** DATA SUPPLIED **

::::::::::

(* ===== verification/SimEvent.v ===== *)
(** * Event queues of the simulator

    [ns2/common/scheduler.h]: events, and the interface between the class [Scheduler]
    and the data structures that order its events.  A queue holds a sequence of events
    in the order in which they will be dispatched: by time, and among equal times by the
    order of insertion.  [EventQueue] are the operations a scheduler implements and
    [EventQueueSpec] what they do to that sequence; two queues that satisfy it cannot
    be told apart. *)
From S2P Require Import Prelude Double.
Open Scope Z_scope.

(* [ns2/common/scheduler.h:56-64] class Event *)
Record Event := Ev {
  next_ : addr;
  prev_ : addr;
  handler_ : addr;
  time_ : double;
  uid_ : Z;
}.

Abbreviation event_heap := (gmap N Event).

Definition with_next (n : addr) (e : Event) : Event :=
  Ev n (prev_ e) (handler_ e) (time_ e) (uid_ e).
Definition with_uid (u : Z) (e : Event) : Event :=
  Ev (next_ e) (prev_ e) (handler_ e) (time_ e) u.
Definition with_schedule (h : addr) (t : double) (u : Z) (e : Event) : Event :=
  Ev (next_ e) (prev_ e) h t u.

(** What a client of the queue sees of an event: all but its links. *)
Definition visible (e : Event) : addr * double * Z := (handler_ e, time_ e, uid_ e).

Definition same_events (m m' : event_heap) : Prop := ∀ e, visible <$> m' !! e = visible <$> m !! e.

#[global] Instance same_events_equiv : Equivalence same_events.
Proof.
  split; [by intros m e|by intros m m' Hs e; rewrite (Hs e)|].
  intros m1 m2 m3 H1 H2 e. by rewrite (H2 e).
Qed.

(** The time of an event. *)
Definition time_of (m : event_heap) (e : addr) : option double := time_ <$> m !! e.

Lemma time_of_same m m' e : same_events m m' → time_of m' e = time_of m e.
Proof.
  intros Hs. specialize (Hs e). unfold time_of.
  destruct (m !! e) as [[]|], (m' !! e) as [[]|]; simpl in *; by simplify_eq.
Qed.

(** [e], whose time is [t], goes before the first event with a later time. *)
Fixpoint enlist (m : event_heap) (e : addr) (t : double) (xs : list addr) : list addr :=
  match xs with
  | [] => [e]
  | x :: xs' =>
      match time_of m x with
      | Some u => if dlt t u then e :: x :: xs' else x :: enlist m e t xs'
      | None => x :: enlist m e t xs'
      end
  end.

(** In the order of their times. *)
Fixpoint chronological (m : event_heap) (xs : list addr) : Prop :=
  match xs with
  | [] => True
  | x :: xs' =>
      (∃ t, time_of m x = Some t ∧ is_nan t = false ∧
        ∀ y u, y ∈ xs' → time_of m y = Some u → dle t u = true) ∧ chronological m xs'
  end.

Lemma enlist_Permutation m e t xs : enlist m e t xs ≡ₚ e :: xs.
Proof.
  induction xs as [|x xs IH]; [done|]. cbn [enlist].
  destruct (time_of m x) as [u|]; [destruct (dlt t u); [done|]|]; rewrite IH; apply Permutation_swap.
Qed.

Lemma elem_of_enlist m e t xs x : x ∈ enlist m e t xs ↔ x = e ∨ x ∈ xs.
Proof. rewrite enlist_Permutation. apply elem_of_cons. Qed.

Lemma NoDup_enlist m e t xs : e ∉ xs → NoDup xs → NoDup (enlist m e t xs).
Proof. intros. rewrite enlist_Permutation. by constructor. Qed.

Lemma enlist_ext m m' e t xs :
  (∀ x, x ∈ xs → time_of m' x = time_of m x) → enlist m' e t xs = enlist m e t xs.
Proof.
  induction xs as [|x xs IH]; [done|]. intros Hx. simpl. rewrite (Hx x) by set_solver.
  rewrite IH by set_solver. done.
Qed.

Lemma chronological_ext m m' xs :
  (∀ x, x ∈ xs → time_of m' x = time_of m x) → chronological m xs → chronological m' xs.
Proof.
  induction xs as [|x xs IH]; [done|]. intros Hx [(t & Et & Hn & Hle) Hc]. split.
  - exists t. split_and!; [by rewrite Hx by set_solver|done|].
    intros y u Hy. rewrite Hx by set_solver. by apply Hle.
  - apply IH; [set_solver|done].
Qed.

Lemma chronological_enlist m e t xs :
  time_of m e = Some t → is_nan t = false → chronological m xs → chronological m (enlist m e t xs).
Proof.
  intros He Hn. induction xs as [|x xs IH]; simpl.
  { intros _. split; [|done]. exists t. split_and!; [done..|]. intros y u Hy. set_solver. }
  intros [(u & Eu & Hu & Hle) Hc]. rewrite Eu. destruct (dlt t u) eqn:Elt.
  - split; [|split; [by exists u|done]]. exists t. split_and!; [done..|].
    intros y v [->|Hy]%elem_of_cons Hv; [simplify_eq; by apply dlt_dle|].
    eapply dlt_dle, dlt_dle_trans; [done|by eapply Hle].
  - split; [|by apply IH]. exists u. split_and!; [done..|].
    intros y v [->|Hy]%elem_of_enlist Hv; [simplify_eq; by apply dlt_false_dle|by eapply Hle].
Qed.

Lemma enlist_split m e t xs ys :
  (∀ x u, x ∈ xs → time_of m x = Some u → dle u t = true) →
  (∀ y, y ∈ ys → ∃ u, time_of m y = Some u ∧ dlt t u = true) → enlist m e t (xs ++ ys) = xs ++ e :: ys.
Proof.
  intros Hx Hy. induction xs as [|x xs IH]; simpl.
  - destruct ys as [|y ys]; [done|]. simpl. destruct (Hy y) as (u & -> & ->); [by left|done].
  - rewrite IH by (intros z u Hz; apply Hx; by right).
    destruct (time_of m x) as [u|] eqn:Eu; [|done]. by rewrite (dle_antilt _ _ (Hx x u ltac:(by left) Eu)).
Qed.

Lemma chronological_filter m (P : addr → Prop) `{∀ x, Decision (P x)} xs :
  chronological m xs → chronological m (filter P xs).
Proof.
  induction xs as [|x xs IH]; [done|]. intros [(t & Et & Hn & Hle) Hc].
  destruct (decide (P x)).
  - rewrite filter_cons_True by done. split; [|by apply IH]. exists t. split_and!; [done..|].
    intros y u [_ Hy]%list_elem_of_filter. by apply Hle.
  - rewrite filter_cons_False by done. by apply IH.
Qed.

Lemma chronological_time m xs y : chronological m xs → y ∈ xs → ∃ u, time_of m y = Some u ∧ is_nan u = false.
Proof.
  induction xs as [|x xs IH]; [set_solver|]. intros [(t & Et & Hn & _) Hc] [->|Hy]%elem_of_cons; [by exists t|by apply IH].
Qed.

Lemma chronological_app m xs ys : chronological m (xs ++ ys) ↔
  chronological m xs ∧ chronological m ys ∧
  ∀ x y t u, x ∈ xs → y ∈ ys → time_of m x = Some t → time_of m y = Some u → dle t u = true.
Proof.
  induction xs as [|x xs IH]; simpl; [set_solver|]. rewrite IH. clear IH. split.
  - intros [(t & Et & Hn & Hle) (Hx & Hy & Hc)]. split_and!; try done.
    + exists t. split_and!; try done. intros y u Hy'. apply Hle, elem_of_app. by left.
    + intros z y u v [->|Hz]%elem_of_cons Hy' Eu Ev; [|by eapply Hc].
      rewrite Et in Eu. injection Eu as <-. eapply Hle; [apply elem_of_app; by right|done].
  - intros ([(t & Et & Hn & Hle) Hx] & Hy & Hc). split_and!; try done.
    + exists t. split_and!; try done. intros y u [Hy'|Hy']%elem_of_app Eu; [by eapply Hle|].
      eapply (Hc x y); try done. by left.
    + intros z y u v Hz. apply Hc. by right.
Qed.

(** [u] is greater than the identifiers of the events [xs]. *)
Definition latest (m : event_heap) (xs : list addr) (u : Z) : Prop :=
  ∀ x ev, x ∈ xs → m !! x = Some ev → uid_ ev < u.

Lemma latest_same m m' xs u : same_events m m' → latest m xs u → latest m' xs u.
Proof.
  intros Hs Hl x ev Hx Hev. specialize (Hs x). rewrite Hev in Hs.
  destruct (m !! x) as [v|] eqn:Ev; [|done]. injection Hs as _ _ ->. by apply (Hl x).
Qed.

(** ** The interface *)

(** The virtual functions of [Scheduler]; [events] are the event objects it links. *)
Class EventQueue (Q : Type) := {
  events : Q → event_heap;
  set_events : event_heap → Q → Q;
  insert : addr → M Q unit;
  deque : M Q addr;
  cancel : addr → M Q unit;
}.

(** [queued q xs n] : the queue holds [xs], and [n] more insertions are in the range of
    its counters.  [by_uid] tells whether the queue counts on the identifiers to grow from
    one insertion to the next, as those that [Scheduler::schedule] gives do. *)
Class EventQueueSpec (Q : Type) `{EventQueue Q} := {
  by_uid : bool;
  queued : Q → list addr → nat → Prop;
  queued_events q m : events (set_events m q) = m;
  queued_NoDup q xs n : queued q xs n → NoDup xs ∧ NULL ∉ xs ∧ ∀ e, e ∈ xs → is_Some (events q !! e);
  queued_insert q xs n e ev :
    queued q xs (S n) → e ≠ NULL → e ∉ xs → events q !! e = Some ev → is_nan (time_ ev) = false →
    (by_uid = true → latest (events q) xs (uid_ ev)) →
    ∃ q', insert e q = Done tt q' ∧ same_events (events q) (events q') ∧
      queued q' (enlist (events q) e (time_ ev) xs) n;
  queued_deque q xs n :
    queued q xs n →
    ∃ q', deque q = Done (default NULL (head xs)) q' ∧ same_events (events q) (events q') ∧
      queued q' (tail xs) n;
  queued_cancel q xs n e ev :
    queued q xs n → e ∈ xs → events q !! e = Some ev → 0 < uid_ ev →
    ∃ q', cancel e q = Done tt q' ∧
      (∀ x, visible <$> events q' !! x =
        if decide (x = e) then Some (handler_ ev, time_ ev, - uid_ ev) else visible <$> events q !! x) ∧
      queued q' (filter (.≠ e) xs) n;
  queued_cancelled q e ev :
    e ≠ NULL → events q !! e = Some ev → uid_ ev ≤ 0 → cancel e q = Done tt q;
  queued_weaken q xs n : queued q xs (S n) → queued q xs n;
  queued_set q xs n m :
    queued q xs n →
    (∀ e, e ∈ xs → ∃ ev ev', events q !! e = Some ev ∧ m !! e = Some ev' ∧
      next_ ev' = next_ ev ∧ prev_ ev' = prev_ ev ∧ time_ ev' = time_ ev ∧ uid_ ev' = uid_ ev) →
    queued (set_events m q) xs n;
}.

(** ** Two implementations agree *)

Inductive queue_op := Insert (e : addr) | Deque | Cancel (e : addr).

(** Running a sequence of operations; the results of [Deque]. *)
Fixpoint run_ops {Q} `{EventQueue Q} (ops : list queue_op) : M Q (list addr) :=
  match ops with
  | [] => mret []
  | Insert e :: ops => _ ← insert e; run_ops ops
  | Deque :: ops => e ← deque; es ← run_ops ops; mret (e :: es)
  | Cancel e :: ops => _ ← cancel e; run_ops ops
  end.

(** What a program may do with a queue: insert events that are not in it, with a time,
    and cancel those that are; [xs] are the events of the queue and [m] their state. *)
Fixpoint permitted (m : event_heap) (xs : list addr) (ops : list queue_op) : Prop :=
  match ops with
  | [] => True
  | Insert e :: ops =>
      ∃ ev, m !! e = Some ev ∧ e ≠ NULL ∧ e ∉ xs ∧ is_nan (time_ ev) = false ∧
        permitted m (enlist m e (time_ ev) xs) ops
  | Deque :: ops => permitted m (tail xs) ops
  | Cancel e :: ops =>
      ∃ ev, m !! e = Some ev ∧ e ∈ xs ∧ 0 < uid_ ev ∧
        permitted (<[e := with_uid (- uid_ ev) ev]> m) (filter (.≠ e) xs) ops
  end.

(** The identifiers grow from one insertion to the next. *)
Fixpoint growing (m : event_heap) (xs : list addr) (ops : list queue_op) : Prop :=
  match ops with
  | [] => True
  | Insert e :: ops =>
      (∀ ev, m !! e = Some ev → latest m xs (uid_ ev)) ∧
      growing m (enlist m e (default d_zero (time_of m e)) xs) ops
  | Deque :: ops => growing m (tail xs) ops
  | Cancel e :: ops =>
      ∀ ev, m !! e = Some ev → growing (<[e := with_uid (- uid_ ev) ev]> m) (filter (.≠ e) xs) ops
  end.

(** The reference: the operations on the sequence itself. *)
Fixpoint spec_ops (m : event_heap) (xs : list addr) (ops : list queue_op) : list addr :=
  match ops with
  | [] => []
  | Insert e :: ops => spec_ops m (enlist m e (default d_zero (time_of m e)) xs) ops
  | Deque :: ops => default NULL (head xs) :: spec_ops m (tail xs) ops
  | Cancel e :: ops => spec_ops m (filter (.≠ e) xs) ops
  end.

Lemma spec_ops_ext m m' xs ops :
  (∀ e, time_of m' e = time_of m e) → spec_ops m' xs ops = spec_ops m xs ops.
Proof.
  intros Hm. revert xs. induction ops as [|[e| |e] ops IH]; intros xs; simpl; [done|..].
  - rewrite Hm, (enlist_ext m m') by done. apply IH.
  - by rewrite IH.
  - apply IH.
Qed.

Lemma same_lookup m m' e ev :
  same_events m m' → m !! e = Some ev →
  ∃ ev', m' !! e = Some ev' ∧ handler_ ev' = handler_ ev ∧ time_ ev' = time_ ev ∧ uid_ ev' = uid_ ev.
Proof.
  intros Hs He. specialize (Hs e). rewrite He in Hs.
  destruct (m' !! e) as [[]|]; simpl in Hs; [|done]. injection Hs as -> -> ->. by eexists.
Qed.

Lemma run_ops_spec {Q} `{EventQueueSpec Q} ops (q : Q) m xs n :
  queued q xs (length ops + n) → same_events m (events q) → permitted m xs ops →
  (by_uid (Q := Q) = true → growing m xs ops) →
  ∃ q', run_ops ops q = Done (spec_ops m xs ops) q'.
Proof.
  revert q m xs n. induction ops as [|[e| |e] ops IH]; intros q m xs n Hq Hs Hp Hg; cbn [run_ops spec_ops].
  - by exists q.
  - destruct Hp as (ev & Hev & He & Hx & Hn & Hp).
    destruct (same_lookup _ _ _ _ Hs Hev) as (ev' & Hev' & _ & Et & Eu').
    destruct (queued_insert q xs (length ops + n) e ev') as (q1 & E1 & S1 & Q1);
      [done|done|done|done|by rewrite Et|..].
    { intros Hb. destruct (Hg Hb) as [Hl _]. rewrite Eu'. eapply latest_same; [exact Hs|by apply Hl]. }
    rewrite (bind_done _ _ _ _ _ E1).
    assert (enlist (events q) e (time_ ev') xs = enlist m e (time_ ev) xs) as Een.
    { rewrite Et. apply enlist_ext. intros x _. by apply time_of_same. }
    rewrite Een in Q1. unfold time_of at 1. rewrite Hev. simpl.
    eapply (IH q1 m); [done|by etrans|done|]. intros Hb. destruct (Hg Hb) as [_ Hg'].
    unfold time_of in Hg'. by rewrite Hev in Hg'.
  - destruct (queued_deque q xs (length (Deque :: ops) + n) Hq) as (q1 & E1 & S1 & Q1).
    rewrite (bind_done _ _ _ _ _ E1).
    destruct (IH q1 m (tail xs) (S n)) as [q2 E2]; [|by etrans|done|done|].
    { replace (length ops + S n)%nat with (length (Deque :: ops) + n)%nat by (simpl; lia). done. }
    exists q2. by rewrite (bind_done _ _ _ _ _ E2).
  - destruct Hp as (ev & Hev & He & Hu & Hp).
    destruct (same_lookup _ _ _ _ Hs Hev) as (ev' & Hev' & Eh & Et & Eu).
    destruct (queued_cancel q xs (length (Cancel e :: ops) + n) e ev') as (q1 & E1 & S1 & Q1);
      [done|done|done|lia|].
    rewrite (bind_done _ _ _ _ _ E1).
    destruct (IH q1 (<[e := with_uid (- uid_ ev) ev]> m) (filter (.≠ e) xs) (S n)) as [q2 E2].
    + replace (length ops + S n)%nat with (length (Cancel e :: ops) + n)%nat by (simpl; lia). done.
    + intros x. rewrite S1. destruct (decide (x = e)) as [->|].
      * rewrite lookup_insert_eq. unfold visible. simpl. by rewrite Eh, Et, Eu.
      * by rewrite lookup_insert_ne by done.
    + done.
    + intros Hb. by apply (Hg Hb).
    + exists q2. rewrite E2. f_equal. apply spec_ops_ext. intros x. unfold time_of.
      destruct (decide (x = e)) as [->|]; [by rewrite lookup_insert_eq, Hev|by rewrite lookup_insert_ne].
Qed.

::::::::::

** WHAT IS BEING ASKED **
Retype, in the same exact form, the lines of the material above from the line holding "- exists t." through the line holding "intros y v [->|Hy]%elem_of_cons".

** THE ANSWER **
  - exists t. split_and!; [by rewrite Hx by set_solver|done|].
    intros y u Hy. rewrite Hx by set_solver. by apply Hle.
  - apply IH; [set_solver|done].
Qed.

Lemma chronological_enlist m e t xs :
  time_of m e = Some t → is_nan t = false → chronological m xs → chronological m (enlist m e t xs).
Proof.
  intros He Hn. induction xs as [|x xs IH]; simpl.
  { intros _. split; [|done]. exists t. split_and!; [done..|]. intros y u Hy. set_solver. }
  intros [(u & Eu & Hu & Hle) Hc]. rewrite Eu. destruct (dlt t u) eqn:Elt.
  - split; [|split; [by exists u|done]]. exists t. split_and!; [done..|].
    intros y v [->|Hy]%elem_of_cons Hv; [simplify_eq; by apply dlt_dle|].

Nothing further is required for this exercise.